▶ _Exercise prompt_
Find the line holding "induction posts as" in the entries below. Give it again exactly, along with every line after it up to and including the line holding "cbn [piece_loop flat_map".

▶ _Stored data entries_

== Segment start ==

(* ===== verification/PieceStream.v ===== *)
(** Pieces on the wire: what [LocalPeer.HandlePiece] writes
    ([localpeerhandlers.go]) and [Client.Pieces] reads ([proto/client.go]). The
    gzip layer between them passes the bytes through. *)

From S2P Require Import Prelude GoLib Crypto Post.

(** The body of [HandlePiece] after the posts are found: the posts, then one with
    the id -1 as a terminator. *)
Definition HandlePiece_write (posts : list Post) : bytes :=
  flat_map (Post_Write "|" "" true) posts ++ Post_Write "|" "" true (Post_zero (-1)).

(** [convert]: a field that is no number is 0. *)
Definition convert (val : string) : Z := match Atoi val with Some v => v | None => 0 end.

Definition read_field (er : ErrorReader) : string * ErrorReader := ErrorReader_ReadString "|"%char er.

(** The nine fields after the id. *)
Definition read_post (id : Z) (er : ErrorReader) : Post * ErrorReader :=
  let '(ih, er) := read_field er in
  let '(title, er) := read_field er in
  let '(size, er) := read_field er in
  let '(filecount, er) := read_field er in
  let '(seeders, er) := read_field er in
  let '(leechers, er) := read_field er in
  let '(uploaddate, er) := read_field er in
  let '(tags, er) := read_field er in
  let '(meta, er) := read_field er in
  (mkPost id ih title (convert size) (convert filecount) (convert seeders) (convert leechers)
     (convert uploaddate) tags meta, er).

(** The loop that fills one piece, [n] being [PieceSize - count]. *)
Fixpoint piece_loop (n : nat) (piece : Piece) (er : ErrorReader) : Piece * ErrorReader :=
  match n with
  | O => (piece, er)
  | S n' =>
      let '(id_s, er) := read_field er in
      let id := convert id_s in
      if id =? -1 then (piece, er)
      else
        let '(post, er) := read_post id er in
        match er_Err er with
        | Some _ => (piece, er)
        | None => piece_loop n' (Piece_Add post true piece).1 er
        end
  end.

(** The pieces [Client.Pieces] sends on its channel, from the bytes it receives. *)
Fixpoint pieces_loop (length : nat) (er : ErrorReader) : list Piece :=
  match length with
  | O => []
  | S l =>
      let '(piece, er) := piece_loop PieceSize (Piece_Setup Piece_zero) er in
      piece :: pieces_loop l er
  end.
Definition Client_Pieces (received : bytes) (length : Z) : list Piece :=
  pieces_loop (Z.to_nat length) (NewErrorReader received).

(** ** Fields come back *)

Definition sep_free (s : string) : Prop := "|"%char ∉ to_bytes s.

Definition int64 (z : Z) : Prop := - 2 ^ 63 <= z < 2 ^ 63.

(** Posts the format can carry: no separator in a text, integers of the machine,
    an id that is not the terminator's. *)
Definition wire_ok (p : Post) : Prop :=
  sep_free (InfoHash p) /\ sep_free (Title p) /\ sep_free (Tags p) /\ sep_free (Meta p) /\
  int64 (Id p) /\ int64 (Size p) /\ int64 (FileCount p) /\ int64 (Seeders p) /\
  int64 (Leechers p) /\ int64 (UploadDate p) /\ Id p <> -1.

Lemma Itoa_sep_free z : sep_free (Itoa z).
Proof.
  intros Hin. apply Itoa_chars in Hin as [Hc|Hc]; [done|].
  assert (bval "|"%char = 124) by done. lia.
Qed.

Lemma convert_Itoa z : int64 z -> convert (Itoa z) = z.
Proof. intros Hz. unfold convert. by rewrite Atoi_Itoa. Qed.

Lemma read_field_app s rest err :
  sep_free s ->
  read_field (mkErrorReader (to_bytes s ++ "|"%char :: rest) err) = (s, mkErrorReader rest None).
Proof. apply ReadString_field. Qed.

(** The text of a post with its separators, as a list of fields. *)
Definition fields_after_id (p : Post) : list string :=
  [InfoHash p; Title p; Itoa (Size p); Itoa (FileCount p); Itoa (Seeders p); Itoa (Leechers p);
   Itoa (UploadDate p); Tags p; Meta p].

Definition join_fields (l : list string) : bytes := flat_map (fun s => to_bytes s ++ ["|"%char]) l.

Lemma Write_fields p : Post_Write "|" "" true p = join_fields (Itoa (Id p) :: fields_after_id p).
Proof.
  unfold Post_Write, join_fields, fields_after_id. cbn [flat_map to_bytes list_ascii_of_string].
  rewrite <-!(assoc_L (++)). cbn [app]. by rewrite ?app_nil_r.
Qed.

Lemma read_field_join s l rest err :
  sep_free s ->
  read_field (mkErrorReader (join_fields (s :: l) ++ rest) err) =
  (s, mkErrorReader (join_fields l ++ rest) None).
Proof.
  intros Hs. unfold join_fields. cbn [flat_map]. rewrite <-!(assoc_L (++)). cbn [app].
  by rewrite read_field_app.
Qed.

Lemma read_post_join p rest err :
  wire_ok p ->
  read_post (Id p) (mkErrorReader (join_fields (fields_after_id p) ++ rest) err) =
  (p, mkErrorReader rest None).
Proof.
  intros (H1 & H2 & H3 & H4 & I1 & I2 & I3 & I4 & I5 & I6 & _).
  unfold read_post, fields_after_id.
  do 9 (rewrite read_field_join by first [done | apply Itoa_sep_free]).
  cbn [join_fields flat_map app]. rewrite !convert_Itoa by done. by destruct p.
Qed.

(** ** Whole pieces come back *)

Lemma piece_loop_posts posts : forall n piece rest,
  Forall wire_ok posts -> (length posts <= n)%nat ->
  piece_loop n piece (mkErrorReader (flat_map (Post_Write "|" "" true) posts ++ rest) None) =
  piece_loop (n - length posts) (Piece_add_all posts true piece) (mkErrorReader rest None).
Proof.
  induction posts as [|p posts IH]; intros n piece rest Hok Hn.
  { cbn. by rewrite Nat.sub_0_r. }
  apply Forall_cons_1 in Hok as [Hp Hok]. destruct n as [|n]; cbn [length] in Hn; [lia|].
  cbn [piece_loop flat_map Nat.sub]. rewrite Write_fields, <-(assoc_L (++)).
  rewrite read_field_join by apply Itoa_sep_free.
  rewrite convert_Itoa by apply Hp. rewrite (proj2 (Z.eqb_neq _ _)) by apply Hp.
  rewrite read_post_join by done. cbn [er_Err Piece_add_all]. apply IH; [done|lia].
Qed.

Lemma piece_loop_terminator n piece :
  (0 < n)%nat -> exists er,
  piece_loop n piece (mkErrorReader (Post_Write "|" "" true (Post_zero (-1))) None) = (piece, er).
Proof.
  intros Hn. destruct n as [|n]; [lia|]. cbn [piece_loop]. rewrite Write_fields.
  rewrite <-(app_nil_r (join_fields _)). rewrite read_field_join by apply Itoa_sep_free.
  rewrite convert_Itoa by (cbn; unfold int64; lia). cbn [Id Post_zero]. eauto.
Qed.

(** The piece with the given posts, as the receiver builds it. *)
Definition received_piece (posts : list Post) : Piece :=
  mkPiece 0 posts (Some (flat_map post_data posts)).

Lemma add_all_received posts :
  (length posts <= PieceSize)%nat -> Piece_add_all posts true (Piece_Setup Piece_zero) = received_piece posts.
Proof. intros Hl. rewrite (add_all_fits posts true _ []); [done|done|cbn [Posts length Piece_Setup Piece_zero]; lia]. Qed.

(** The [i]-th thousand of a list of posts. *)
Definition chunk (posts : list Post) (i : nat) : list Post := take PieceSize (drop (PieceSize * i) posts).

Lemma pieces_loop_all l : forall posts,
  Forall wire_ok posts -> (PieceSize * l <= length posts <= PieceSize * S l)%nat ->
  pieces_loop (S l) (mkErrorReader (HandlePiece_write posts) None) =
  map (fun i => received_piece (chunk posts i)) (seq 0 (S l)).
Proof.
  remember PieceSize as K eqn:EK. assert (0 < K)%nat as HK by (rewrite EK; unfold PieceSize; lia).
  induction l as [|l IH]; intros posts Hok Hlen.
  - unfold HandlePiece_write. cbn [pieces_loop seq map]. rewrite <-EK.
    rewrite piece_loop_posts by (done || lia). rewrite add_all_received by (rewrite <-EK; lia).
    assert (chunk posts 0 = posts) as ->.
    { unfold chunk. rewrite <-EK. rewrite Nat.mul_0_r, drop_0. apply take_ge. lia. }
    destruct (K - length posts)%nat as [|n] eqn:En; [done|].
    destruct (piece_loop_terminator (S n) (received_piece posts)) as [er ->]; [lia|]. done.
  - replace (HandlePiece_write posts) with
      (flat_map (Post_Write "|" "" true) (take K posts) ++ HandlePiece_write (drop K posts)).
    2:{ unfold HandlePiece_write. by rewrite (assoc_L (++)), <-flat_map_app, take_drop. }
    assert (length (take K posts) = K) as Ht by (rewrite length_take; nia).
    set (e := mkErrorReader _ _). change (pieces_loop (S (S l)) e) with
      (let '(piece, er) := piece_loop PieceSize (Piece_Setup Piece_zero) e in piece :: pieces_loop (S l) er).
    unfold e. clear e. rewrite <-EK.
    rewrite piece_loop_posts by (first [by apply Forall_take | lia]).
    rewrite Ht, Nat.sub_diag. cbn [piece_loop]. rewrite add_all_received by (rewrite <-EK; lia).
    rewrite IH; [|by apply Forall_drop|rewrite length_drop; nia].
    change (seq 0 (S (S l))) with (0%nat :: seq 1 (S l)). rewrite <-seq_shift, map_cons, map_map.
    f_equal.
    + unfold chunk. rewrite <-EK. by rewrite Nat.mul_0_r, drop_0.
    + apply map_ext. intros i. unfold chunk. rewrite <-EK. rewrite drop_drop. do 3 f_equal. lia.
Qed.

== Segment end ==

▶ _Solution to the exercise_
  induction posts as [|p posts IH]; intros n piece rest Hok Hn.
  { cbn. by rewrite Nat.sub_0_r. }
  apply Forall_cons_1 in Hok as [Hp Hok]. destruct n as [|n]; cbn [length] in Hn; [lia|].
  cbn [piece_loop flat_map Nat.sub]. rewrite Write_fields, <-(assoc_L (++)).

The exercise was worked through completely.